Une précision a été formulée ces derniers jours. L’abrogation de la réforme des retraites pèserait finalement « 9 milliards d’euros, à terme. Quand la réforme [sera] déployée », a déclaré à Reuters le député RN Jean-Philippe Tanguy. Et elle sera compensée par d’autres mesures », a ajouté le député sortant, chargé des questions financières au sein du parti. En 2023, quand des députés du groupe Liot avaient déposé une proposition de loi abrogeant la réforme des retraites, Emmanuel Macron assurait qu’elle coûterait 15 milliards d’euros, et la Première ministre Elisabeth Borne parlait même de 18 milliards, rapportait Ouest-France. La réforme envisagée par le RN ne reprendrait cependant pas forcément les mêmes paramètres.

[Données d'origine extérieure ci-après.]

Lemma system_ok_store e hs i h l1 x l2 r o a v :
  hs !! i = Some h → ho_reads h = l1 ++ x :: l2 → re_phase x = Sent r o a v →
  last_revision (ev_bucket e) (re_key x) = re_ticket x → ev_now e < re_started x + MEMORY_TTL →
  system_ok (e, hs) →
  system_ok (stored (message e (re_key x) OpPut v) e,
    send_to (message e (re_key x) OpPut v) <$>
      <[i := with_reads (l1 ++ to_phase (Stored (ev_seq e + 1) (ev_now e) a) x :: l2) h]> hs).
Proof.
  intros Hi E Ep Hlast Htime Hok. pose proof Hok as [He Hhs]. cbn [fst snd] in *.
  destruct (reads_split _ _ _ _ _ (Hhs _ _ Hi) E) as [Hx Hrest].
  destruct (stored_message_ok e h x r o a v He Hx Ep Hlast Htime) as [Hm Ea]. set (m := message e (re_key x) OpPut v) in *.
  change (stored m e) with (with_due (ev_due e) (stored m e)) in *.
  assert (host_ok e (with_reads (l1 ++ l2) h)) as Hh by (apply host_ok_reads; [by eapply Hhs|done]).
  pose proof (system_ok_sent e (<[i := with_reads (l1 ++ l2) h]> hs) m (ev_due e) eq_refl eq_refl (λ _ _ H, H) Hm
    (system_ok_insert _ _ _ _ Hh Hok)) as Hsent.
  rewrite fmap_insert in *.
  replace (<[i := _]> (send_to m <$> hs)) with
    (<[i := with_reads (l1 ++ to_phase (Stored (ev_seq e + 1) (ev_now e) a) x :: l2) (send_to m (with_reads (l1 ++ l2) h))]>
       (<[i := send_to m (with_reads (l1 ++ l2) h)]> (send_to m <$> hs))) by (by rewrite insert_insert_eq).
  apply system_ok_insert; [|done]. apply reads_insert; [|done|].
  - apply (proj2 Hsent i). apply lookup_insert_eq.
  - destruct Hx as (? & ? & ? & _). split_and!; [done|cbn; lia|cbn; lia|cbn; lia|].
    cbn [phase_ok to_phase re_phase re_key]. by exists m.
Qed.

Lemma step_ok s s' : system_ok s → step true s s' → system_ok s'.
Proof.
  intros Hok Hstep. destruct Hstep as [e hs t Ht|e hs facts ds Hf|e hs l1 token l2 keys Edue Hkeys Hc|e hs l1 key l2 Edue
    |e hs key m Hb Hage|e hs i h l1 x l2 r o a v Hi E Ep Hlast Htime|e hs Hno|e hs i h h' Hi Hh'].
  - revert Hok. apply system_ok_keeps; [cbn; lia|done..|]. intros k. left. split; [by left|done].
  - revert Hok. apply system_ok_keeps; [cbn; lia|done..|]. intros k. left. by apply keeps_commit.
  - eapply system_ok_list; eauto.
  - by apply system_ok_delete.
  - destruct Hok as [He Hhs]. split; cbn [fst snd] in *.
    + split; [by eapply stream_ok_expire; [apply He|..]|]. cbn [with_bucket ev_bucket].
      intros k m' [_ Hb']%lookup_delete_Some. by eapply He.
    + intros i h Hi. destruct (Hhs i h Hi) as [H1 H2 H3 H4 H5 H6 H7]. by split.
  - eapply system_ok_store; eauto.
  - done.
  - apply system_ok_insert; [|done]. destruct Hok as [He Hhs]. eapply host_step_ok; [done| |done]. by eapply Hhs.
Qed.

Lemma initial_ok facts filters : system_ok (initial facts filters).
Proof.
  split; cbn [fst snd initial].
  - split; [split|]; cbn [ev_log ev_seq ev_bucket ev_now].
    + by intros m ?%elem_of_nil.
    + by intros m m' ?%elem_of_nil.
    + by intros m m' ?%elem_of_nil.
    + done.
    + by intros k m; rewrite lookup_empty.
    + by intros k m _ ?%elem_of_nil.
    + by intros k m; rewrite lookup_empty.
  - intros i h Hi. rewrite lookup_fmap in Hi. destruct (filters !! i) as [f|]; [|done]. injection Hi as <-.
    split; cbn [fresh_host ho_memory ho_watch ho_reads new_memory km_ttl km_entries queue km_bucket]; try done.
    by intros x ?%elem_of_nil.
Qed.

Lemma memory_reachable_ok facts filters s : rtc (step true) (initial facts filters) s → system_ok s.
Proof.
  intros Hrun. remember (initial facts filters) as s0 eqn:E. assert (system_ok s0) as Hok by (subst; apply initial_ok). clear E.
  induction Hrun as [|s0 s1 s2 Hs _ IH]; [done|]. apply IH. by eapply step_ok.
Qed.

(** A newer message of the key has not reached the host yet. *)
Definition on_its_way (h : Host) (key : string) : Prop :=
  ∃ q m x, queue (ho_watch h) = Some q ∧ m ∈ q ∧ kv_key m = key ∧
    km_entries (ho_memory h) !! key = Some x ∧ en_revision x < kv_revision m.
Lemma token_ok_keep (e : TokenEnv) h x p o :
  token_host_ok e h → token_read_ok e x → tr_answer x = Some (p, o) → ev_now e < tr_started x + MEMORY_TTL →
  token_host_ok e (with_cache (keep_token (th_cache h) (ev_now e) (tr_ticket x) (tr_token x) p o) (th_watch h) h).
Proof.
  intros Hh (_ & _ & Hx) Ea Htime. rewrite Ea in Hx. destruct Hx as [Hp Hx]. unfold keep_token.
  assert (token_host_ok e (with_cache (th_cache h) (th_watch h) h)) as Hsame by (apply token_ok_fewer; try done; apply Hh).
  destruct (km_bucket (ac_memory (th_cache h))) eqn:Hb; cbn [negb]; [|done].
  destruct (Z.eqb_spec (ts_identity_revision (ac_tokens (th_cache h))) (tr_ticket x)) as [Et|]; cbn [negb]; [|done].
  set (kept := if (_ <=? _)%nat then _ else _).
  assert (kept ⊆ ts_tokens (ac_tokens (th_cache h))) as Hsub.
  { unfold kept. destruct (_ <=? _)%nat; [apply map_filter_subseteq|done]. }
  destruct Hh as [H1 H2 H3 H4 H5 H6]. split; cbn [with_cache th_cache th_watch th_reads on_tokens ac_tokens ac_memory ts_tokens ts_identity_revision]; try done.
  - rewrite Hb in *. destruct (th_watch h); [by destruct H1..|done|done].
  - intros dg t Ht. destruct (decide (dg = sha256 (tr_token x))) as [->|Hne].
    2: { rewrite lookup_insert_ne in Ht by done. by apply H4, (lookup_weaken _ _ _ _ Ht). }
    rewrite lookup_insert_eq in Ht. injection Ht as <-. split; [done|]. exists (tr_token x). split; [done|]. cbn [tk_principal].
    destruct Hx as [?|[?|(d & Hd & Hdel & Ek & Hlt & Hst)]]; [by left|by right; left|right; right].
    rewrite Hb in H1. destruct (th_watch h) as [|q|q|q] eqn:Ew; [by destruct H1..| |done].
    destruct (H5 q d p eq_refl Hd Hdel Ek Hp) as [(m & Hm & Ekm & _)|[?|?]]; [|lia|lia].
    exists q, m. cbn [with_cache th_watch]. split_and!; [done|done|congruence].
Qed.

Lemma token_ok_deliver (e : TokenEnv) h l1 m l2 :
  stream_ok e → token_host_ok e h → th_watch h = Watching (l1 ++ m :: l2) →
  token_host_ok e (with_cache (cache_apply (th_cache h) (ev_now e) m) (Watching (l1 ++ l2)) h).
Proof.
  intros Hs [H1 H2 H3 H4 H5 H6] Ew. rewrite Ew in *. cbn [queue] in *.
  assert (m ∈ ev_log e) as Hin by (apply (H3 _ m eq_refl); set_solver). pose proof (so_range _ Hs m Hin) as Hrange.
  assert (∀ dg t, ts_tokens (ac_tokens (th_cache h)) !! dg = Some t → kv_key m ≠ identity_key (tk_principal t) →
            token_ok e (with_cache (cache_apply (th_cache h) (ev_now e) m) (Watching (l1 ++ l2)) h) dg t) as Hkept.
  { intros dg t Ht Hne. destruct (H4 dg t Ht) as (? & token & ? & Hx). split; [done|]. exists token. split; [done|].
    destruct Hx as [?|[?|(q & m' & Hq & Hm' & Ek)]]; [by left|by right; left|right; right]. rewrite Ew in Hq. injection Hq as <-.
    exists (l1 ++ l2), m'. split_and!; [done| |done]. assert (m' ≠ m) by congruence. set_solver. }
  assert (∀ d p (r : Z), d ∈ ev_log e → is_delete d → kv_key d = identity_key p → p ≠ "" →
      ts_identity_revision (ac_tokens (th_cache h)) ≤ r → (kv_key m = identity_key p → kv_revision m ≤ r) →
      (∃ m', m' ∈ l1 ++ l2 ∧ kv_key m' = kv_key d ∧ kv_revision d ≤ kv_revision m') ∨
      kv_revision d ≤ r ∨ kv_created d + MEMORY_TTL ≤ ev_now e) as Hdel.
  { intros d p r Hd Hdel Ek Hp Hr Hm. destruct (H5 _ d p eq_refl Hd Hdel Ek Hp) as [(m' & Hm' & Ek' & ?)|[?|?]]; [|right; left; lia|by right; right].
    assert (m' ∈ l1 ++ l2 ∨ m' = m) as [?| ->] by set_solver; [by left; exists m'|].
    right; left. rewrite Ek in Ek'. specialize (Hm Ek'). lia. }
  unfold cache_apply in *. destruct (identity_principal (kv_key m)) as [p'|] eqn:Ei;
    (split; cbn [with_cache th_cache th_watch th_reads on_tokens on_memory ac_tokens ac_memory ts_tokens ts_identity_revision queue]; [..|done]).
  - done.
  - lia.
  - intros q x [= <-] Hx. apply (H3 _ x eq_refl). set_solver.
  - intros dg t [Ht Hne]%map_lookup_filter_Some. cbn in Hne. apply Hkept; [done|]. intros E. rewrite E, identity_principal_key in Ei. congruence.
  - intros q d p [= <-] Hd Hdl Ek Hp. apply (Hdel d p); [done|done|done|done|lia|lia].
  - unfold apply. by rewrite keep_entry_bucket.
  - done.
  - intros q x [= <-] Hx. apply (H3 _ x eq_refl). set_solver.
  - intros dg t Ht. apply Hkept; [done|]. intros E. by rewrite E, identity_principal_key in Ei.
  - intros q d p [= <-] Hd Hdl Ek Hp. apply (Hdel d p); [done|done|done|done|lia|]. intros E. by rewrite E, identity_principal_key in Ei.
Qed.

Lemma token_ok_subscribe (e : TokenEnv) h q :
  stream_ok e → token_host_ok e h → th_watch h = Closed →
  (∀ m, m ∈ q ↔ ev_bucket e !! kv_key m = Some m ∧ auth_filter env_key (kv_key m) = true) →
  token_host_ok e (with_cache (th_cache h) (Opening q) h).
Proof.
  intros Hs [H1 H2 H3 H4 H5 H6] Ew Hsnap. rewrite Ew in H1. split; cbn [with_cache th_cache th_watch th_reads queue]; try done.
  - intros q' m [= <-] Hm. apply Hsnap in Hm as [Hm _]. by apply (so_last _ Hs _ _ Hm).
  - intros dg t Ht. destruct H1 as [H1 _]. by rewrite H1, lookup_empty in Ht.
  - intros q' d p [= <-] Hd Hdel Ek Hp. destruct (ev_bucket e !! kv_key d) as [m|] eqn:Hb.
    + destruct (so_last _ Hs _ _ Hb) as (Ekm & _ & Hl). left. exists m. split_and!; [|done|by apply Hl].
      apply Hsnap. rewrite Ekm, Ek, auth_filter_identity by done. split; [by rewrite <- Ek|done].
    + right; right. by eapply so_gone.
Qed.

« Fuyant, changeant et peu précis »
Le parti de Jordan Bardella compte aussi tirer des économies de son projet de réserver les aides sociales aux citoyens français, et de conditionner certaines prestations, dont le RSA, à cinq ans de travail en France. L’Ifrap estime que cette seconde mesure représenterait une économie d’environ 13 milliards d’euros, mais souligne que cette proposition « n’apparaît par constitutionnelle en l’état ». « De nombreuses mesures du RN seraient refusées par le Conseil constitutionnel, l’UE ou la Cour européenne des droits de l’homme », abonde Henry Sterdyniak, cofondateur des Economistes atterrés, un collectif marqué à gauche, sur son blog (hébergé par Mediapart).
Le manque de chiffres globaux et de détails dans le programme du RN, ainsi que l’ampleur des d’ajustements annoncés au fil de la campagne, sont critiqués par nombre d’économistes. « Le programme du Rassemblement national tient sur un post-it et change tous les jours », jugeait sur franceinfo l’économiste Michaël Zemmour, enseignant chercheur à l’université Lyon 2 et à Sciences Po, avant la conférence de presse de Jordan Bardella. Elvire Guillaud juge son projet économique « fuyant, changeant et peu précis ». Les groupes de réflexion qui se sont essayés à un chiffrage aboutissent à des comptes loin de l’équilibre. « Le programme du RN est intenable d’un point de vue budgétaire », écrit la fondation Jean-Jaurès, tandis que l’Ifrap calcule, en l’état actuel des éléments diffusés par le parti, « un déficit supplémentaire de 5,5 milliards d’euros minimum par an ».
Le flou autour du financement du programme relève d’une « stratégie de campagne électorale que l’on connaît bien », a analysé, sur le plateau de franceinfo, le politologue Bruno Cautrès, chercheur à Sciences Po. Il s’agit, décrit-il, de « mettre en exergue quelques têtes de chapitre faciles à mémoriser, qui parlent aux gens. Surtout ne pas rentrer dans le détail d’un long catalogue, et du financement. »
« Si on rentre dans un long catalogue et dans le financement, on perd le fil de la narration et on tend le bâton pour se faire battre. »Bruno Cautrès, politologue
sur franceinfo
A plusieurs reprises, lundi, Jordan Bardella a renvoyé à un « second temps », après un audit des comptes de l’Etat, la décision sur la possibilité de mettre en œuvre certaines propositions s’il accédait à Matignon. Estimant que le camp présidentiel a mis la France dans une situation de « situation de quasi-faillite », avec un déficit public atteignant 5,5% du PIB en 2023, Jordan Bardella a aussi mis en garde sur la minceur des « capacités financières mobilisables pour réformer ». Signe que certaines promesses de campagne risquent d’être rattrapées par la réalité budgétaire.